Au lieu de cacher les instructions du virus sur un serveur, les pirates les glissent sur la blockchain, la technologie décentralisée au cœur des cryptomonnaies. Une fois les données inscrites dans la chaîne de blocs, elles ne peuvent plus être supprimées ou censurées. Les chercheurs et les équipes de sécurité ne peuvent donc pas court-circuiter l’infrastructure des hackers, comme c’est le cas avec un malware.
En l’occurrence, les hackers se sont tournés vers TON (The Open Network), une blockchain initialement développée par les créateurs de Telegram. Dans les transactions du réseau, les hackers ont caché toutes les instructions qui permettent de guider le logiciel malveillant. C’est avec ces instructions, encodées dans TON, que le malware sait ce qu’il doit faire et comment dérober les données bancaires des victimes.
Notez que TrickMo n’est pas le premier virus à opérer depuis la blockchain. L’an dernier, des hackers nord-coréens se sont mis à cacher des scripts malveillants dans des contrats intelligents (smart-contracts) sur la blockchain Ethereum ou sur la Binance Smart Chain. Quelques mois plus tard, en avril 2026, un nouveau logiciel malveillant, baptisé Omnistealer, a été découvert sur des blockchains publiques, sur des réseaux comme TRON, Aptos ou Binance Smart Chain.

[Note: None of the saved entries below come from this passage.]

(** The write itself, from offset [o]. *)
Lemma wp_patch k w0 fd data o w :
  bytes_ok data -> (512 <= length data)%nat -> opened k w0 fd true true data o w -> o <= 228 ->
  (quiet w0 -> o = 224) ->
  wp (fun x w' => exists r data' o', x = Ret r /\ patched w0 data data' /\
        opened k w0 fd true true data' o' w') (sys_write fd (le_enc 4 0xffffffff)) w.
Proof.
  intros Hb Hlen Hop Hle Hqq. pose proof (op_off _ _ _ _ _ _ _ _ Hop) as Hpos.
  pose proof (opened_fd_file _ _ _ _ _ _ _ _ Hop) as Hfd.
  assert (Hc : wp (fun x w' => (x = Ret (-1) /\ unmoved w w') \/
    exists n, x = Ret (Z.of_nat n) /\
      w_files w' = <[ MMC_DEV_POS := mkFile k (splice (Z.to_nat o) (take n (le_enc 4 0xffffffff)) data) ]> (w_files w) /\
      w_fds w' = <[ fd := mkFd MMC_DEV_POS (o + Z.of_nat n) true true ]> (w_fds w) /\ (quiet w -> quiet w'))
    (sys_write fd (le_enc 4 0xffffffff)) w).
  { eapply wp_write; [exact Hfd|done|done|done|cbn; lia| |].
    - intros w' Hu _. by left.
    - intros w' n _ _ F1 F2 F3. right. by exists n. }
  eapply wp_mono; [apply (wp_and _ (advanced w) _ _ Hc), advanced_write|].
  intros x w' [Hx Ha]. pose proof (advanced_steady _ _ Ha (op_steady _ _ _ _ _ _ _ _ Hop)) as Hs.
  destruct Hx as [[-> Hu]|(n & -> & F1 & F2 & F3)].
  - exists (-1), data, o. split; [done|]. split; [apply patched_refl|]. by eapply opened_unmoved.
  - exists (Z.of_nat n), (splice (Z.to_nat o) (take n (le_enc 4 0xffffffff)) data), (o + Z.of_nat n).
    split; [done|]. split.
    + exists (Z.to_nat o), (take n (le_enc 4 0xffffffff)). split; [done|].
      split; [rewrite length_take, length_le_enc; lia|]. split; [lia|].
      split; [apply bytes_ok_take, le_enc_ok|]. intros Hw0. specialize (Hqq Hw0). lia.
    + destruct Hop as [P1 P2 P3 P4 P5 P6]. split; [by rewrite F1, P1, insert_insert_eq| | |lia|done|auto].
      * by rewrite F2, delete_insert_eq.
      * by rewrite F2, lookup_insert_eq.
Qed.

(** From the first seek on, which leaves the offset at 0 when it fails. *)
Lemma wp_destroy_from {B} (Q : outcome B -> world -> Prop) kont k w0 fd data o w :
  bytes_ok data -> (512 <= length data)%nat -> w_fds w0 !! fd = None ->
  opened k w0 fd true true data o w -> o = 0 \/ o = 224 -> (o = 0 -> ~ quiet w0) ->
  (forall w' r data', on_storage k w0 data' w' -> patched w0 data data' -> wp Q (kont r) w') ->
  wp Q (bind (let! (r, b) := safe_read fd 4 in
    if truthy r then sys_close fd ;; ret (-1) else
    (if le_dec b =? OSIP_SIG then
       sys_lseek fd OSIP_BACKUP_OFFSET ;; sys_write fd (le_enc 4 0xffffffff) ;; ret tt
     else ret tt) ;;
    sys_close fd ;; ret 0) kont) w.
Proof.
  intros Hb Hlen Hfr Hop Ho Hnq H. apply wp_assoc, wp_bind.
  pose proof (opened_fd_file _ _ _ _ _ _ _ _ Hop) as Hfd.
  assert (Hf : w_files w !! MMC_DEV_POS = Some (mkFile k data))
    by (rewrite (op_files _ _ _ _ _ _ _ _ Hop); apply lookup_insert_eq).
  eapply wp_mono.
  { apply (wp_safe_read fd MMC_DEV_POS true w (mkFile k data) Hf (Z.to_nat o) 4 w); [lia|].
    split; [|split; [apply Hop|]].
    - split; [done|done|done|]. exists o. split; [lia|]. apply Hop.
    - rewrite Nat.add_0_r, Z2Nat.id by lia. exact Hfd. }
  intros x w3 (Hs3 & Hst3 & rc & b & -> & Hbl & Hbe & Hrc). destruct Hs3 as [S1 S2 S3 (o3 & Ho3 & S4)].
  assert (Hop3 : opened k w0 fd true true data o3 w3).
  { destruct Hop as [P1 P2 P3 P4 P5 P6]. split; [congruence|congruence|done|done|done|auto]. }
  assert (Hclose : forall o4 data' w4 (r : Z), opened k w0 fd true true data' o4 w4 -> patched w0 data data' ->
    wp Q (bind (sys_close fd ;; ret r) kont) w4).
  { intros o4 data' w4 r Hop4 Hpt. apply wp_assoc. eapply wp_close_opened; [done|exact Hop4|].
    intros w5 r' Hw5. apply wp_bind, wp_ret. by eapply H. }
  destruct Hrc as [(-> & Hl & Hfd3)|[-> _]]; cbn [truthy Z.eqb negb]; cycle 1.
  { eapply Hclose; [exact Hop3|apply patched_refl]. }
  assert (E3 : o3 = o + 4).
  { unfold fd_file in Hfd3. rewrite S4 in Hfd3. cbn in Hfd3. rewrite S1, Hf in Hfd3.
    injection Hfd3 as E3. lia. }
  apply wp_assoc. destruct (le_dec b =? OSIP_SIG); cycle 1.
  { apply wp_bind, wp_ret. eapply Hclose; [exact Hop3|apply patched_refl]. }
  assert (Hwrite : forall o4 w4, opened k w0 fd true true data o4 w4 -> o4 <= 228 -> (quiet w0 -> o4 = 224) ->
    wp Q (let! _ := (let! _ := sys_write fd (le_enc 4 0xffffffff) in ret tt) in
          bind (sys_close fd ;; ret 0) kont) w4).
  { intros o4 w4 Hop4 Hle Hqq. apply wp_assoc, wp_bind. eapply wp_mono; [by eapply wp_patch|].
    intros x w5 (r & data' & o5 & -> & Hpt & Hop5). apply wp_bind, wp_ret. by eapply Hclose. }
  apply wp_assoc. change OSIP_BACKUP_OFFSET with 224.
  eapply wp_lseek_opened; [exact Hop3|lia| |].
  - intros w4 Hop4. apply (Hwrite 224 w4); [exact Hop4|lia|done].
  - intros w4 Hop4 Hq4. apply (Hwrite o3 w4); [exact Hop4|lia|done].
Qed.

Lemma wp_destroy_backup {B} (Q : outcome B -> world -> Prop) kont k w0 data w :
  storage_kind k -> bytes_ok data -> (512 <= length data)%nat -> on_storage k w0 data w ->
  (forall w' r data', on_storage k w0 data' w' -> patched w0 data data' -> wp Q (kont r) w') ->
  wp Q (bind destroy_the_osip_backup kont) w.
Proof.
  intros Hk Hb Hlen Hw H. unfold destroy_the_osip_backup. apply wp_assoc.
  eapply wp_open_rw; [done|done|done|exact Hw| |].
  { intros w' Hw' Hq. cbn [Z.ltb Z.compare]. apply wp_bind, wp_ret. eapply H; [exact Hw'|apply patched_refl]. }
  intros fd w1 Hfd Hfr Hop. replace (fd <? 0) with false by lia. cbn [o_read o_write O_RDWR] in Hop.
  apply wp_assoc. change OSIP_BACKUP_OFFSET with 224 at 1.
  eapply wp_lseek_opened; [exact Hop|lia| |].
  - intros w2 Hop2. by eapply (wp_destroy_from _ _ k w0 fd data 224 w2); [..|right|lia|].
  - intros w2 Hop2 Hq. by eapply (wp_destroy_from _ _ k w0 fd data 0 w2); [..|left| |].
Qed.

(** ** Writing a stitched image *)

(** [blob] stored from block [lba] on, then the header. *)
Lemma wp_store_image k w0 data w osip osii blob (P : outcome Z -> world -> Prop) :
  storage_kind k -> header_ok osip -> (sizeof_OSIP <= length data)%nat -> on_storage k w0 data w ->
  0 <= logical_start_block osii < 2 ^ 22 ->
  (Z.to_nat (logical_start_block osii * 512) + length blob <= length data)%nat ->
  (forall w', on_storage k w0 (splice 0 (update_checksum osip)
     (splice (Z.to_nat (logical_start_block osii * 512)) blob data)) w' -> P (Ret 0) w') ->
  (forall i j w', (i <= length blob)%nat -> (j <= sizeof_OSIP)%nat ->
     on_storage k w0 (splice 0 (take j (update_checksum osip))
       (splice (Z.to_nat (logical_start_block osii * 512)) (take i blob) data)) w' ->
     ~ quiet w0 -> P (Ret (-1)) w') ->
  wp P (store_image osip osii blob) w.
Proof.
  intros Hk Hok Hlen Hw Hlba Hfit H1 H2. unfold store_image.
  assert (Hoff : s32 (u32 (logical_start_block osii * LBA_SIZE)) = logical_start_block osii * 512).
  { unfold LBA_SIZE, s32, u32, to_signed. rewrite Zmod_mod, Z.mod_small by lia.
    change (2 ^ (32 - 1)) with (2 ^ 31). destruct (Z.ltb_spec (logical_start_block osii * 512) (2 ^ 31)); lia. }
  rewrite Hoff. set (off := logical_start_block osii * 512) in *.
  assert (Hstop : forall w', on_storage k w0 data w' -> ~ quiet w0 -> P (Ret (-1)) w').
  { intros w' Hw' Hq. apply (H2 0%nat 0%nat); [lia|unfold sizeof_OSIP; lia| |done].
    by rewrite !take_0, !splice_nil. }
  eapply wp_open_rw; [done|done|done|exact Hw| |].
  { intros w' Hw' Hq. cbn [Z.ltb Z.compare]. by apply wp_ret, Hstop. }
  intros fd w1 Hfd Hfr Hop. replace (fd <? 0) with false by lia. cbn [o_read o_write O_RDWR] in Hop.
  eapply wp_lseek_opened; [exact Hop|lia| |].
  2:{ intros w2 Hop2 Hq. cbn [Z.ltb Z.compare]. eapply wp_close_opened; [done|exact Hop2|].
      intros w3 r Hw3. by apply wp_ret, Hstop. }
  intros w2 Hop2. replace (off <? 0) with false by lia. destruct Hop2 as [P1 P2 P3 P4 P5 P6].
  eapply (wp_put_all _ _ k w0 true data fd w2 (Z.to_nat off) blob); [done|done| |done|done|done|lia|].
  { by rewrite Z2Nat.id by lia. }
  intros i b w3 Hi Hb1 Hb2 F1 F2 (d & F3 & F4) F5 F6. destruct b; cbn [negb].
  - rewrite (Hb1 eq_refl), take_ge in F1 by lia.
    apply wp_fsync_storage. intros w4 r (U1 & U2 & U3) Hs4.
    eapply (wp_close_storage k w0 _ _ fd _ w4 d); [done|by rewrite U1|by rewrite U2|by rewrite U2|done|auto|auto|].
    intros w5 r' Hw5. eapply wp_write_OSIP; [done|done| |exact Hw5|done|].
    + rewrite length_splice; lia.
    + intros j w6 Hj Hw6 Hq. apply (H2 (length blob) j); [lia|done| |done]. by rewrite (take_ge blob) by lia.
  - eapply (wp_close_storage k w0 _ _ fd _ w3 d); [done|exact F1|done|done|done|done|auto|].
    intros w5 r' Hw5. apply wp_ret. apply (H2 i 0%nat); [done|unfold sizeof_OSIP; lia| |by apply Hb2].
    by rewrite take_0, splice_nil.
Qed.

Comment se protéger contre TrickMo ?
En dépit des astuces déployées par les pirates, il est assez facile de se protéger contre TrickMo. Vous devez à tout prix éviter d’installer une application en dehors du Google Play Store. Par ailleurs, méfiez-vous des applications qui demandent un accès aux services d’accessibilité de votre smartphone, sans une bonne raison. Blockchain ou pas, ces précautions devraient permettre d’éviter la plupart des applications malveillantes.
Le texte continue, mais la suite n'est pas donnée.